▶ [WHAT YOU ARE ASKED TO DO]:
For the material below, output exactly the span from the line with "reached its first switch *)" to the line with "cs_done : gmap", including both, and nothing besides.
◆ ◆ ◆ ◆ ◆
(* ===== verification/Collect.v ===== *)
(** The collections of the inputs: any number of them, over any interleaving
    of creations and resumptions.

    The concrete machine is the world of [Runtime] with the operations of
    [Input]; the abstract one knows of each collection only in which phase it
    is, of each instance which collections are under way and which are done,
    and what was reported to the engine, in order. *)
From S2P Require Import Prelude MkList MkListSpec Mem MkEvent Codes Task Structs Runtime RuntimeSpec Input InputSpec Queues.

(** * The abstract machine *)

Inductive cphase :=
| CUnstarted                     (** its coroutine never reached its first switch *)
| CReady (coll config : ptr)     (** at its first switch *)
| CWaiting (k : Z)               (** inside its callback *)
| CFinished.                     (** it has reported *)

Record acoll := ACollection {
  ac_rec : flb_input_coro;
  ac_callee : ptr;
  ac_phase : cphase
}.

Definition cfinished (a : acoll) : Prop := ac_phase a = CFinished.

#[export] Instance cfinished_dec a : Decision (cfinished a).
Proof. unfold cfinished. destruct (ac_phase a); first [by left|by right]. Defined.

(** A report: which collection, of which instance, and what the write of its
    message has returned. *)
Record ccompletion := CCompletion {
  cc_coll : ptr;
  cc_ins : ptr;
  cc_sent : Z
}.

Record cstate := CState {
  cs_colls : gmap Z acoll;
  cs_queue : gmap Z (list ptr);    (** by instance, in order of creation *)
  cs_done : gmap Z (list ptr);     (** by instance, in order of completion *)
  cs_log : list ccompletion        (** what was reported *)
}.

Definition set_cphase (ph : cphase) (a : acoll) : acoll := ACollection (ac_rec a) (ac_callee a) ph.
Definition ac_ins (a : acoll) : ptr := ico_ins (ac_rec a).

Section abstract.
(** What the plugins may do: when the callback of a collector starts, and when
    it goes on from some state. *)
Context (collects : ptr → ptr → cb_result → Prop) (goes_on : Z → cb_result → Prop).

Definition c_create (r : ptr) (a : acoll) (A : cstate) : cstate :=
  CState (<[r := a]> (cs_colls A)) (enqueue (ac_ins a) r (cs_queue A)) (cs_done A) (cs_log A).

Definition c_wait (r : ptr) (a : acoll) (k : Z) (A : cstate) : cstate :=
  CState (<[r := set_cphase (CWaiting k) a]> (cs_colls A)) (cs_queue A) (cs_done A) (cs_log A).

Definition c_finish (r : ptr) (a : acoll) (n : Z) (A : cstate) : cstate :=
  CState (<[r := set_cphase CFinished a]> (cs_colls A)) (dequeue (ac_ins a) r (cs_queue A))
    (enqueue (ac_ins a) r (cs_done A)) (cs_log A ++ [CCompletion r (ac_ins a) n]).

Inductive cstep (A : cstate) : cstate → Prop :=
| cstep_fail : cstep A A
| cstep_create r a : cs_colls A !! r = None → r ∉ cc_coll <$> cs_log A →
    (ac_phase a = CUnstarted ∨ ∃ coll config, ac_phase a = CReady coll config) → cstep A (c_create r a A)
| cstep_start_wait r a coll config k : cs_colls A !! r = Some a → ac_phase a = CReady coll config →
    collects coll config (CB_suspend k) → cstep A (c_wait r a k A)
| cstep_start_finish r a coll config x n : cs_colls A !! r = Some a → ac_phase a = CReady coll config →
    collects coll config (CB_return x) → cstep A (c_finish r a n A)
| cstep_wait r a k k' : cs_colls A !! r = Some a → ac_phase a = CWaiting k →
    goes_on k (CB_suspend k') → cstep A (c_wait r a k' A)
| cstep_finish r a k x n : cs_colls A !! r = Some a → ac_phase a = CWaiting k →
    goes_on k (CB_return x) → cstep A (c_finish r a n A).
End abstract.

(** * The objects of the inputs *)

(** The thread that collects; the objects that exist before any collection,
    and the addresses below which they lie. *)
Class site := Site {
  collector_thread : Z;
  site_base : Z;
  site_owned : gset Z;
  instances : gmap Z flb_input_instance;
  collectors : gmap Z flb_input_collector;
  site_configs : gmap Z flb_config
}.

Section collect.
Context `{site} (lib : input_lib).

(** * The concrete machine *)

(** Where the coroutine of a collection is. *)
Definition collecting_at (w : world) (r : ptr) (ic : flb_input_coro) (c : flb_coro) (st : cothread) : Prop :=
  w_input_coros w !! r = Some ic ∧ w_coros w !! ico_coro ic = Some c ∧ w_threads w !! co_callee c = Some st.

(** The coroutine waits at its first switch or in its callback. *)
Definition resumable_in (st : cothread) : Prop :=
  match st with CT_input_ready _ _ | CT_callback _ => True | _ => False end.

Inductive collect_step (w : world) : world → Prop :=
| collect_create coll config r w' :
    is_Some (collectors !! coll) → is_Some (site_configs !! config) →
    flb_input_coro_collect lib coll config w = Some (r, w') → collect_step w w'
| collect_resume r ic c st w' :
    collecting_at w r ic c st → resumable_in st →
    flb_input_coro_resume lib r w = Some (tt, w') → collect_step w w'.

(** A collection resumed a number of times. *)
Fixpoint resume_collection (n : nat) (r : ptr) (w : world) : option world :=
  match n with
  | O => Some w
  | S n => '(_, w) ← flb_input_coro_resume lib r w; resume_collection n r w
  end.

(** * What is assumed *)

(** The lists of an instance. *)
Inductive ckind := CQueue (ins : ptr) | CDone (ins : ptr).

#[export] Instance ckind_eq_dec : EqDecision ckind.
Proof. solve_decision. Defined.

Definition chead (k : ckind) : option ptr :=
  match k with
  | CQueue ins => ii_input_coro_list <$> instances !! ins
  | CDone ins => ii_input_coro_list_destroy <$> instances !! ins
  end.

Definition cnode (r : ptr) : ptr := r + ico_head_off.

Definition ccontent (A : cstate) (k : ckind) : list ptr :=
  match k with
  | CQueue ins => cnode <$> (cs_queue A !!! ins)
  | CDone ins => cnode <$> (cs_done A !!! ins)
  end.

(** Events: a report, and a write to the engine. *)
Definition is_creport (r : ptr) (e : event) : bool :=
  match e with Ev_coro_prepare_destroy x => bool_decide (x = r) | _ => false end.
Definition creports (w : world) (r : ptr) : nat := tally (is_creport r) (w_trace w).

Definition in_fd (i : flb_input_instance) : Z := ii_ch_events i !!! 1%nat.
Definition in_fds : list Z := (λ x, in_fd x.2) <$> map_to_list instances.

Definition is_cmessage (e : event) : bool :=
  match e with Ev_pipe fd _ _ => bool_decide (fd ∈ in_fds) | _ => false end.
Definition cmessages_of (evs : list event) : list event := filter (λ e, is_cmessage e = true) evs.
Definition cmessages (w : world) : list event := cmessages_of (w_trace w).

(** The write of the message of a report. *)
Definition cmessage (e : event) (c : ccompletion) : Prop :=
  ∃ i, instances !! cc_ins c = Some i ∧ e = Ev_pipe (in_fd i) (return_val i) (cc_sent c) ∧
    ∃ tr, cc_sent c = il_pipe_w lib tr (in_fd i) (return_val i).

(** It has reached the pipe whole. *)
Definition carrived (e : event) : Prop :=
  match e with Ev_pipe _ _ n => n = 8 | _ => False end.

#[export] Instance carrived_dec e : Decision (carrived e).
Proof. destruct e; apply _. Defined.

(** What the engine can read. *)
Definition creceived (w : world) : list event := filter carrived (cmessages w).

Definition cquiet (evs : list event) : Prop :=
  Forall (λ e, (∀ r, is_creport r e = false) ∧ is_cmessage e = false) evs.

Definition cwell_behaved (cb : M cb_result) : Prop :=
  ∀ v, ∃ res evs, cb v = Some (res, set_trace (w_trace v ++ evs) v) ∧ cquiet evs.

(** What the plugins may do. *)
Definition collects (coll config : ptr) (res : cb_result) : Prop :=
  ∃ c i v v', collectors !! coll = Some c ∧ instances !! ic_instance c = Some i ∧
    il_cb_collect lib (ic_cb_collect c) (ic_instance c) config (ii_context i) v = Some (res, v').
Definition cgoes_on (k : Z) (res : cb_result) : Prop := ∃ v v', il_cb_resume lib k v = Some (res, v').

Record collect_setting : Prop := {
  ce_collector coll c : collectors !! coll = Some c → is_Some (instances !! ic_instance c);
  ce_heads k k' a : chead k = Some a → chead k' = Some a → k = k';
  ce_below : collector_thread < site_base ∧ (∀ k a, chead k = Some a → a < site_base) ∧
    (∀ p, p ∈ site_owned → p < site_base);
  ce_collect cb ins config context : cwell_behaved (il_cb_collect lib cb ins config context);
  ce_resume k : cwell_behaved (il_cb_resume lib k);
  (** what is documented of [pthread_key_create]: the key is a new one *)
  ce_key keys k : il_key_create lib keys = Some k → k ∉ keys;
  (** what is documented of [flb_input_coro_prepare_destroy] *)
  ce_prepare r ins i h l1 l2 dl : instances !! ins = Some i →
    dll h (ii_input_coro_list i) (l1 ++ cnode r :: l2) → dll h (ii_input_coro_list_destroy i) dl →
    (∀ y, y ∈ ii_input_coro_list_destroy i :: dl → y ∉ ii_input_coro_list i :: l1 ++ cnode r :: l2) →
    ∃ h', il_coro_prepare_destroy lib r h = Some h' ∧
      dll h' (ii_input_coro_list i) (l1 ++ l2) ∧ dll h' (ii_input_coro_list_destroy i) (dl ++ [cnode r]) ∧
      agree_outside ((ii_input_coro_list i :: l1 ++ cnode r :: l2) ++ ii_input_coro_list_destroy i :: dl) h h'
}.

(** * The relation between the two *)

Definition cthread_of (ph : cphase) : cothread :=
  match ph with
  | CUnstarted => CT_input_start
  | CReady coll config => CT_input_ready coll config
  | CWaiting k => CT_callback k
  | CFinished => CT_returned
  end.

(** The blocks of a collection; without a stack it never starts. *)
Definition cparts (r : ptr) (a : acoll) : list ptr :=
  r :: ico_coro (ac_rec a) :: if decide (ac_callee a = NULL) then [] else [ac_callee a].

Record coll_ok (w : world) (r : ptr) (a : acoll) : Prop := {
  ko_rec : w_input_coros w !! r = Some (ac_rec a);
  ko_coro : ∃ caller, w_coros w !! ico_coro (ac_rec a) = Some (Coro caller (ac_callee a) r);
  ko_thread : ac_callee a ≠ NULL → w_threads w !! ac_callee a = Some (cthread_of (ac_phase a));
  ko_stack : ac_callee a = NULL → ac_phase a = CUnstarted;
  ko_ins : is_Some (instances !! ac_ins a);
  ko_ready coll config : ac_phase a = CReady coll config →
    ∃ c, collectors !! coll = Some c ∧ ic_instance c = ac_ins a;
  ko_block : ∃ b, mm_blocks (w_mem w) !! r = Some b ∧ length b = Z.to_nat sizeof_flb_input_coro;
  ko_parts p : p ∈ cparts r a → site_base ≤ p;
  ko_distinct : r ≠ ico_coro (ac_rec a) ∧ ac_callee a ≠ r ∧ ac_callee a ≠ ico_coro (ac_rec a);
  ko_reports : creports w r = (if decide (cfinished a) then 1 else 0)%nat
}.

(** The parameters that the keys of this thread lead to: blocks of their own,
    one for each key that has some. *)
Definition key_block (w : world) (p : ptr) : Prop := p ≠ NULL ∧ ∃ k, w_in_values w !! k = Some p.

Record keys_ok (w : world) (A : cstate) : Prop := {
  ky_below k p : w_in_values w !! k = Some p → p < mm_brk (w_mem w);
  ky_apart p : key_block w p → site_base ≤ p ∧ ∀ r a, cs_colls A !! r = Some a → p ∉ cparts r a;
  ky_inj k k' p : w_in_values w !! k = Some p → w_in_values w !! k' = Some p → p ≠ NULL → k = k'
}.

Record cimplements (w : world) (A : cstate) : Prop := {
  ci_fresh : fresh_above w ∧ site_base ≤ mm_brk (w_mem w);
  ci_active : w_active w = collector_thread ∧ w_threads w !! collector_thread = Some CT_native ∧
    w_threads w !! NULL = None;
  ci_static : w_ins w = instances ∧ w_colls w = collectors ∧ w_configs w = site_configs;
  ci_lists : lists_hold chead (ts_list (w_store w)) (ccontent A);
  ci_queues : queues_ok ac_ins cfinished (cs_colls A) (cs_queue A) (cs_done A);
  ci_coll r a : cs_colls A !! r = Some a → coll_ok w r a;
  ci_none r : cs_colls A !! r = None → w_input_coros w !! r = None;
  ci_apart r r' a a' p : cs_colls A !! r = Some a → cs_colls A !! r' = Some a' →
    p ∈ cparts r a → p ∈ cparts r' a' → r = r';
  ci_keys : keys_ok w A;
  ci_blocks p : is_Some (mm_blocks (w_mem w) !! p) ↔
    p ∈ site_owned ∨ key_block w p ∨ ∃ r a, cs_colls A !! r = Some a ∧ p ∈ cparts r a;
  ci_past r : cs_colls A !! r = None → (creports w r ≤ 1)%nat;
  ci_future r : mm_brk (w_mem w) ≤ r → creports w r = O;
  ci_log : Forall2 cmessage (cmessages w) (cs_log A);
  ci_logged c : c ∈ cs_log A → cc_coll c < mm_brk (w_mem w)
}.
End collect.

Arguments ci_fresh {_ _ _ _}.
Arguments ci_active {_ _ _ _}.
Arguments ci_static {_ _ _ _}.
Arguments ci_lists {_ _ _ _}.
Arguments ci_queues {_ _ _ _}.
Arguments ci_coll {_ _ _ _}.
Arguments ci_none {_ _ _ _}.
Arguments ci_apart {_ _ _ _}.
Arguments ci_keys {_ _ _ _}.
Arguments ci_blocks {_ _ _ _}.
Arguments ci_past {_ _ _ _}.
Arguments ci_future {_ _ _ _}.
Arguments ci_log {_ _ _ _}.
Arguments ci_logged {_ _ _ _}.
Arguments ko_rec {_ _ _ _}.
Arguments ko_coro {_ _ _ _}.
Arguments ko_thread {_ _ _ _}.
Arguments ko_stack {_ _ _ _}.
Arguments ko_ins {_ _ _ _}.
Arguments ko_ready {_ _ _ _}.
Arguments ko_block {_ _ _ _}.
Arguments ko_parts {_ _ _ _}.
Arguments ko_distinct {_ _ _ _}.
Arguments ko_reports {_ _ _ _}.
Arguments ce_collector {_ _}.
Arguments ce_heads {_ _}.
Arguments ce_below {_ _}.
Arguments ce_collect {_ _}.
Arguments ce_resume {_ _}.
Arguments ce_key {_ _}.
Arguments ce_prepare {_ _}.
Arguments ky_below {_ _ _}.
Arguments ky_apart {_ _ _}.
Arguments ky_inj {_ _ _}.
(* ===== verification/CollectSim.v ===== *)
(** The simulation of the collections by their abstract machine: from related
    states, each step has a result and follows a step of the abstract machine,
    and the states are related again; only creation may have no result, when
    the stack of a coroutine cannot be allocated. *)
From S2P Require Import Prelude MkList MkListSpec Mem MkEvent Codes Task Structs Runtime RuntimeSpec Input InputSpec Queues Collect.

(** Worlds that only differ in the way they are written. *)
Ltac exact_world w H :=
  match type of H with ?P ?V ?A => match goal with |- P ?W _ => replace W with V; [exact H|] end end;
  clear; destruct w as [[]]; wsimpl; by rewrite ?app_assoc.

Section spec.
Context `{S : site} (lib : input_lib) (Hco : libco_ok (il_co lib)) (Hset : collect_setting lib).

Abbreviation cimplements := (cimplements lib).

(** * Messages *)

Lemma cmessages_app evs evs' : cmessages_of (evs ++ evs') = cmessages_of evs ++ cmessages_of evs'.
Proof. unfold cmessages_of. by rewrite filter_app. Qed.

Lemma cquiet_messages evs : cquiet evs → cmessages_of evs = [].
Proof.
  unfold cmessages_of. induction 1 as [|e evs [_ He] _ IH]; [done|]. by rewrite filter_cons_False, IH by (by rewrite He).
Qed.

Lemma cquiet_tally evs r : cquiet evs → tally (is_creport r) evs = O.
Proof. intros H. apply tally_none; eapply Forall_impl; try exact H; intros e [He _]; apply (He r). Qed.

Lemma cquiet_errors evs : Forall (eq Ev_error) evs → cquiet evs.
Proof. intros H. eapply Forall_impl; [exact H|]. by intros ? <-. Qed.

Lemma return_cmessage ins i tr r : instances !! ins = Some i →
  cmessages_of (return_events lib tr i r) = [Ev_pipe (in_fd i) (return_val i) (il_pipe_w lib tr (in_fd i) (return_val i))].
Proof.
  intros Hi. unfold return_events, cmessages_of. rewrite filter_cons_True.
  - f_equal. rewrite filter_app. by case_decide.
  - simpl. rewrite bool_decide_true; [done|]. apply list_elem_of_fmap. exists (ins, i). split; [done|].
    by apply elem_of_map_to_list.
Qed.

Lemma return_ctally tr i r r' :
  tally (is_creport r') (return_events lib tr i r) = (if decide (r = r') then 1 else 0)%nat.
Proof.
  unfold return_events, tally. case_decide as Hr; case_decide; simpl;
    rewrite ?filter_cons, ?filter_nil; simpl; repeat (rewrite ?filter_cons, ?filter_nil; simpl);
    repeat case_decide; simpl; try done; rewrite ?bool_decide_eq_true in *; done.
Qed.

(** * What the relation gives *)

Lemma cparts_self r a : r ∈ cparts r a.
Proof. by left. Qed.
Lemma cparts_coro r a : ico_coro (ac_rec a) ∈ cparts r a.
Proof. right. by left. Qed.
Lemma cparts_callee r a : ac_callee a ≠ NULL → ac_callee a ∈ cparts r a.
Proof. intros H. unfold cparts. rewrite decide_False by done. do 2 right. by left. Qed.

Lemma cparts_live w A r a p :
  cimplements w A → cs_colls A !! r = Some a → p ∈ cparts r a →
  is_Some (mm_blocks (w_mem w) !! p) ∧ site_base ≤ p < mm_brk (w_mem w) ∧ p ≠ NULL.
Proof.
  intros HI Ha Hp. assert (is_Some (mm_blocks (w_mem w) !! p)) as Hs
    by (apply (ci_blocks HI); right; right; by exists r, a).
  split; [exact Hs|]. destruct Hs as [b Hb].
  pose proof (fa_wf _ (proj1 (ci_fresh HI))) as Hwf.
  pose proof (proj2 (proj1 Hwf) p b Hb). pose proof (mem_wf_not_null _ _ _ Hwf Hb).
  pose proof (ko_parts (ci_coll HI r a Ha) p Hp). split; [lia|done].
Qed.

Definition ckind_of (a : acoll) : ckind := if decide (cfinished a) then CDone (ac_ins a) else CQueue (ac_ins a).

Lemma in_ccontent w A k x :
  cimplements w A → x ∈ ccontent A k → ∃ r a, x = cnode r ∧ cs_colls A !! r = Some a ∧ k = ckind_of a.
Proof.
  intros HI Hx. destruct (ci_queues HI) as [Hq Hd]. destruct k as [o|o]; simpl in Hx;
    apply list_elem_of_fmap in Hx as (r & -> & Hr).
  - apply Hq in Hr as (a & Ha & <- & Hph). exists r, a. split_and!; [done..|]. unfold ckind_of. by rewrite decide_False.
  - apply Hd in Hr as (a & Ha & <- & Hph). exists r, a. split_and!; [done..|]. unfold ckind_of. by rewrite decide_True.
Qed.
◆ ◆ ◆ ◆ ◆
▶ [RESULT FOR THIS TASK]:
| CUnstarted                     (** its coroutine never reached its first switch *)
| CReady (coll config : ptr)     (** at its first switch *)
| CWaiting (k : Z)               (** inside its callback *)
| CFinished.                     (** it has reported *)

Record acoll := ACollection {
  ac_rec : flb_input_coro;
  ac_callee : ptr;
  ac_phase : cphase
}.

Definition cfinished (a : acoll) : Prop := ac_phase a = CFinished.

#[export] Instance cfinished_dec a : Decision (cfinished a).
Proof. unfold cfinished. destruct (ac_phase a); first [by left|by right]. Defined.

(** A report: which collection, of which instance, and what the write of its
    message has returned. *)
Record ccompletion := CCompletion {
  cc_coll : ptr;
  cc_ins : ptr;
  cc_sent : Z
}.

Record cstate := CState {
  cs_colls : gmap Z acoll;
  cs_queue : gmap Z (list ptr);    (** by instance, in order of creation *)
  cs_done : gmap Z (list ptr);     (** by instance, in order of completion *)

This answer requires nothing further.